The UN’s Acting Humanitarian and Resident Coordinator, Ramanathan Balakrishnan, explained how people have been severely impacted across the country since the junta overthrew Myanmar leader Aung San Suu Kyi and her elected government on February 1. Since then, the junta’s security force has been cracking down heavily on protesters and their supporters. “The situation in the country is characterized now by instability and a deteriorating socio-economic and security situation and to add to that, we have a raging third wave of COVID-19,” Balakrishnan told UN News.
Growing displacement
Highlighting the ongoing nature of armed resistance to the military’s security forces “in several ethnic minority areas” including in the states of Shan, Chin and Kachin, the UN’s top aid official said that more than 200,000 people had been uprooted from their homes there to date.
According to the UN Humanitarian Response Plan, before the coup, Rakhine already had some 1 million people, including internally displaced people (IDP), in urgent need of help. “This number has only swelled,” Balakrishnan lamented.
More widely, “following the coup, an additional two million were identified as those in urgent need of humanitarian aid, and those were largely in the urban areas of Yangon and Mandalay”, he said. The intensification of clashes and the worsening socio-economic situation was pushing “tens of thousands of people” into a humanitarian space” every day.

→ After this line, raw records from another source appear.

(* ===== verification/LibEnv.v ===== *)
(** * LibEnv: temporary files, directories, the environment and paths of libc
    ([userland/libc.c], lines 1499-1791)

    [environ] points to a null-terminated array of pointers to NAME=value
    strings. *)

From S2P Require Import Prelude Config Kernel Klog RawMem UserMem LibString LibSys LibStdio LibFormat.

Section env.
Context {G : Guest}.

Definition fail_with (code : Z) : U Z := set (fun s => s <| errno := code |>) ;; mret (-1).

(** ** Temporary files *)

Definition tmpnam (buffer : Z) : U Z :=
  let out := if buffer =? 0 then addr_of "tmpnam_buffer" else buffer in
  set (fun s => s <| tmp_sequence ::= fun n => n +! 1 |>) ;;
  n ← get tmp_sequence ;
  snprintf out 32 (literal (str "/tmp/ctmp%x")) [n] ;;
  mret out.

(** Are [template[j]] to [template[n - 1]] all X? *)
Definition all_x (template n j : Z) : U bool :=
  uwhile (fun j =>
    if j <? n then
      c ← ldc (template + j) ; mret (if negb (c =? 88) then inr false else inl (j + 1))
    else mret (inr true)) j.

(** Replace the six X by the digits of [value] in base 36. *)
Definition fill_template (template n value : Z) : U unit :=
  let digits := literal (str "0123456789abcdefghijklmnopqrstuvwxyz") in
  uwhile (fun '(j, value) =>
    if j >=? n - 6 then
      d ← ldc (digits + Z.rem value 36) ;
      stc (template + j) d ;;
      mret (inl (j - 1, Z.quot value 36))
    else mret (inr tt)) (n - 1, value).

Definition mkstemp (template : Z) : U Z :=
  n ← strlen template ;
  if n <? 6 then fail_with CFG_EINVAL else
  ok ← all_x template n (n - 6) ;
  if negb ok then fail_with CFG_EINVAL else
  uwhile (fun i =>
    if i <? 256 then
      set (fun s => s <| tmp_sequence ::= fun n => n +! 1 |>) ;;
      value ← get tmp_sequence ;
      fill_template template n value ;;
      r ← stat template (addr_of "mkstemp.st") ;
      if r =? 0 then mret (inl (i + 1)) else
      e ← get errno ;
      if negb (e =? CFG_ENOENT) then mret (inr (-1)) else
      fd ← open template (Z.lor O_RDWR O_CREAT) ;
      if fd >=? 0 then mret (inr fd) else
      e ← get errno ;
      mret (if negb (e =? CFG_EEXIST) then inr (-1) else inl (i + 1))
    else r ← fail_with CFG_EEXIST ; mret (inr r)) 0.

Definition tmpfile : U Z :=
  let path := addr_of "tmpfile.path" in
  strcpy path (literal (str "/tmp/ctmpXXXXXX")) ;;
  fd ← mkstemp path ;
  if fd <? 0 then mret 0 else
  unlink path ;;
  fdopen fd (literal (str "w+")).

Definition remove (path : Z) : U Z := unlink path.

(** ** Directories: [fd], [next], [count] and four entries of 32 bytes *)

Definition sizeof_dirent : Z := 32.
Definition sizeof_DIR : Z := 140.
Definition d_next (d : Z) : Z := d + 4.
Definition d_count (d : Z) : Z := d + 8.
Definition d_entries (d : Z) : Z := d + 12.

Definition opendir (path : Z) : U Z :=
  fd ← open path 0 ;
  if fd <? 0 then mret 0 else
  directory ← malloc sizeof_DIR ;
  if directory =? 0 then close fd ;; mret 0 else
  stw directory fd ;;
  stw (d_next directory) 0 ;;
  stw (d_count directory) 0 ;;
  mret directory.

Definition readdir (directory : Z) : U Z :=
  next ← ldw (d_next directory) ;
  count ← ldw (d_count directory) ;
  more ← (if next >=? count then
            fd ← ldw directory ;
            bytes ← getdents fd (d_entries directory) (sizeof_dirent * 4) ;
            if bytes <=? 0 then mret false else
            stw (d_count directory) (Z.quot bytes sizeof_dirent) ;;
            stw (d_next directory) 0 ;;
            mret true
          else mret true) ;
  if negb more then mret 0 else
  next ← ldw (d_next directory) ;
  stw (d_next directory) (next +! 1) ;;
  next ← ldw (d_next directory) ;
  mret (d_entries directory + (next - 1) * sizeof_dirent).

Definition rewinddir (directory : Z) : U unit :=
  fd ← ldw directory ;
  lseek fd 0 0 ;;
  stw (d_next directory) 0 ;;
  stw (d_count directory) 0.

Definition closedir (directory : Z) : U Z :=
  fd ← ldw directory ;
  result ← close fd ;
  free directory ;;
  mret result.

(** ** The environment *)

Definition env_name_length (entry : Z) : U Z :=
  uwhile (fun i =>
    c ← ldc (entry + i) ;
    mret (if negb (c =? 0) && negb (c =? 61) then inl (i + 1) else inr i)) 0.

Definition env_count : U Z :=
  e ← get environ ;
  if e =? 0 then mret 0 else
  uwhile (fun count =>
    e ← get environ ;
    v ← ldw (e + count * 4) ;
    mret (if negb (v =? 0) then inl (count + 1) else inr count)) 0.

(** Does the entry define the name of [length] bytes? *)
Definition env_matches (entry name length : Z) : U bool :=
  n ← env_name_length entry ;
  if negb (n =? length) then mret false else
  r ← strncmp entry name length ; mret (r =? 0).

Definition getenv (name : Z) : U Z :=
  length ← strlen name ;
  uwhile (fun i =>
    e ← get environ ;
    if e =? 0 then mret (inr 0) else
    entry ← ldw (e + i * 4) ;
    if entry =? 0 then mret (inr 0) else
    m ← env_matches entry name length ;
    mret (if (m : bool) then inr (entry + length + 1) else inl (i + 1))) 0.

Definition putenv (entry : Z) : U Z :=
  count ← env_count ;
  name_length ← env_name_length entry ;
  replace ← uwhile (fun '(i, replace) =>
    if i <? count then
      e ← get environ ;
      old ← ldw (e + i * 4) ;
      m ← env_matches old entry name_length ;
      mret (inl (i + 1, if (m : bool) then i else replace))
    else mret (inr replace)) (0, -1) ;
  next ← malloc ((count + 2) *! 4) ;
  if next =? 0 then mret (-1) else
  uwhile (fun i =>
    if i <? count then
      e ← get environ ;
      v ← ldw (e + i * 4) ;
      stw (next + i * 4) v ;;
      mret (inl (i + 1))
    else mret (inr tt)) 0 ;;
  count ← (if replace >=? 0 then stw (next + replace * 4) entry ;; mret count
           else stw (next + count * 4) entry ;; mret (count + 1)) ;
  stw (next + count * 4) 0 ;;
  set (fun s => s <| environ := next |>) ;;
  mret 0.

Definition setenv (name value overwrite : Z) : U Z :=
  eq ← strchr name 61 ;
  c ← ldc name ;
  if negb (eq =? 0) || (c =? 0) then fail_with 22 else
  old ← (if overwrite =? 0 then getenv name else mret 0) ;
  if negb (old =? 0) then mret 0 else
  name_length ← strlen name ;
  value_length ← strlen value ;
  entry ← malloc (name_length +! value_length +! 2) ;
  if entry =? 0 then mret (-1) else
  strcpy entry name ;;
  stc (entry + name_length) 61 ;;
  strcpy (entry + name_length + 1) value ;;
  putenv entry.

Definition unsetenv (name : Z) : U Z :=
  count ← env_count ;
  length ← strlen name ;
  next ← malloc ((count + 1) *! 4) ;
  if next =? 0 then mret (-1) else
  out ← uwhile (fun '(i, out) =>
    if i <? count then
      e ← get environ ;
      entry ← ldw (e + i * 4) ;
      m ← env_matches entry name length ;
      if (m : bool) then mret (inl (i + 1, out)) else
      stw (next + out * 4) entry ;;
      mret (inl (i + 1, out + 1))
    else mret (inr out)) (0, 0) ;
  stw (next + out * 4) 0 ;;
  set (fun s => s <| environ := next |>) ;;
  mret 0.

(** ** Paths *)

(** [while (at > low && is == (path[at - 1] == '/')) at = at - 1;] *)
Definition back_over (slash : bool) (path low at_ : Z) : U Z :=
  uwhile (fun at_ =>
    if at_ >? low then
      c ← ldc (path + at_ - 1) ;
      mret (if Bool.eqb (c =? 47) slash then inl (at_ - 1) else inr at_)
    else mret (inr at_)) at_.

(** Copy [path[from] ...] below [end_], at most 127 bytes, and terminate it. *)
Definition copy_component (buffer path from end_ : Z) : U unit :=
  out ← uwhile (fun out =>
    if (from + out <? end_) && (out <? 127) then
      c ← ldc (path + from + out) ; stc (buffer + out) c ;; mret (inl (out + 1))
    else mret (inr out)) 0 ;
  stc (buffer + out) 0.

Definition basename (path : Z) : U Z :=
  let buffer := addr_of "basename_buffer" in
  n ← strlen path ;
  end_ ← back_over true path 1 n ;
  start ← back_over false path 0 end_ ;
  copy_component buffer path start end_ ;;
  mret buffer.

Definition dirname (path : Z) : U Z :=
  let buffer := addr_of "dirname_buffer" in
  n ← strlen path ;
  end_ ← back_over true path 1 n ;
  end_ ← back_over false path 0 end_ ;
  end_ ← back_over true path 1 end_ ;
  if end_ =? 0 then stc buffer 46 ;; stc (buffer + 1) 0 ;; mret buffer else
  copy_component buffer path 0 end_ ;;
  mret buffer.

Definition path_join (output size left_ right_ : Z) : U Z :=
  n ← strlen left_ ;
  m ← strlen right_ ;
  if n +! m +! 2 >? size then fail_with 36 else
  strcpy output left_ ;;
  at_ ← strlen output ;
  c ← (if at_ >? 0 then ldc (output + at_ - 1) else mret 47) ;
  at_ ← (if (at_ >? 0) && negb (c =? 47) then stc (output + at_) 47 ;; mret (at_ + 1) else mret at_) ;
  i ← uwhile (fun i => c ← ldc (right_ + i) ; mret (if c =? 47 then inl (i + 1) else inr i)) 0 ;
  strcpy (output + at_) (right_ + i) ;;
  mret 0.
End env.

Balakrishnan echoed the concerns over rights abuses by the UN Children’s Fund UNICEF and others, and condemned the ongoing and widespread use of lethal force by the military against civilian protesters.

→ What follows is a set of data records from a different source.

Definition print_name (name : Z) : U unit :=
  uwhile (fun j =>
    if negb (j <? 16) then mret (inr tt) else
    c ← ldc (name + j) ;
    if c =? 0 then mret (inr tt) else write 1 (name + j) 1 ;; mret (inl (j + 1))) 0.

Definition print_field (value : Z) : U unit := v ← ldw value ; print_int v ;; say 1 [32] ;; mret tt.

Definition print_long (dir name : Z) : U unit :=
  let value := addr_of "ls.print_long.value" in
  make_path dir name ;;
  r ← lstat fullpath value ;
  if r <? 0 then mret tt else
  mode ← ldw (st_mode_ value) ;
  format_mode mode ;;
  write 1 modebuf 10 ;;
  say 1 [32] ;;
  print_field (st_nlink_ value) ;;
  print_field (st_uid_ value) ;;
  print_field (st_gid_ value) ;;
  print_field (st_size_ value) ;;
  print_name name ;;
  mode ← ldw (st_mode_ value) ;
  uwhen (Z.land mode 0xf000 =? 0xa000)
    (n ← readlink fullpath linkbuf 63 ;
     uwhen (n >=? 0) (stc (linkbuf + n) 0 ;; say 1 (str " -> ") ;; write 1 linkbuf n ;; mret tt)) ;;
  say 1 [10] ;;
  mret tt.

(** Apply [body] to the entries of a directory. *)
Definition each_entry (directory : Z) (body : Z -> U unit) : U unit :=
  uwhile (fun _ : unit =>
    entry ← readdir directory ;
    if entry =? 0 then mret (inr tt) else body entry ;; mret (inl tt)) tt.

Definition ls_main (argc argv : Z) : U Z :=
  long_format ← (if argc >=? 2 then a ← word_at argv 1 ; is_text a "-l" else mret false) ;
  path ← (if (long_format : bool) then (if argc >=? 3 then word_at argv 2 else mret (literal (str "/")))
          else if argc >=? 2 then word_at argv 1 else mret (literal (str "/"))) ;
  directory ← opendir path ;
  if directory =? 0 then say 2 (str "ls: cannot open" ++ [10]) ;; mret 1 else
  each_entry directory (fun entry =>
    if (long_format : bool) then print_long path (dirent_name entry)
    else print_name (dirent_name entry) ;; say 1 [10] ;; mret tt) ;;
  closedir directory ;;
  mret 0.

In a post on Twitter, the UN Office for the Coordination of Humanitarian Affairs estimated over 220,000 people have been displaced by conflicts and insecurity since the coup.
Rising hunger
Balakrishnan explained that an increase in the price of basic commodities has led to “a reduction of the nutrition value of the food basket that people usually take as they substitute their regular food with cheaper, more readily available items”. In this regard, the UN’s priorities include ensuring that millions of people do not fall further into hunger.
The UN official also noted that Myanmar’s health system is under extreme pressure because of the coronavirus crisis as well as attacks on medical personnel and facilities. Besides, there is also a civil disobedience movement by some health professionals against the junta, which Balakrishnan said has disrupted even basic services across the country.
Sources say that as hospitals are empty and healthcare practically non-existent, because of the civil disobedience movement, volunteers are going house-to-house to provide health care and collect bodies for burials.
A report by the UN’s Food and Agriculture Organization (FAO) and World Food Programme (WFP) on Friday estimated that up to 3.4 million additional people could be at risk of food insecurity due to the economic slowdown between April and September. At the peak of Covid-19 in mid-2020, the scale of food insecure people was estimated at about 2.8 million.
The UN Development Programme (UNDP) estimates that nearly half of Myanmar’s population could fall into poverty by the beginning of 2022, doubling the rate of 2017. The economy is expected to contract by 10 percent in 2021. Job losses, high food and fuel prices, plus declining remittances, are impacting vulnerable households’ access to food, particularly families living in informal settlements on the outskirts of towns. The scenario has been exacerbated by the third wave of Covid-19 infections currently raging in the country.
Standing with Myanmar’s people
Despite the worsening situation, with the UN’s limited access to crisis areas, disruption to the banking system which limits its ability to transfer funds to humanitarian partners, Balakrishnan pledged the UN’s solidarity and closeness with the people and their will.
“The UN will continue to call out human rights violations and is committed to stay and deliver lifesaving humanitarian assistance to the people of Myanmar, in addition to sending in the COVID-19 response,” Balakrishnan added.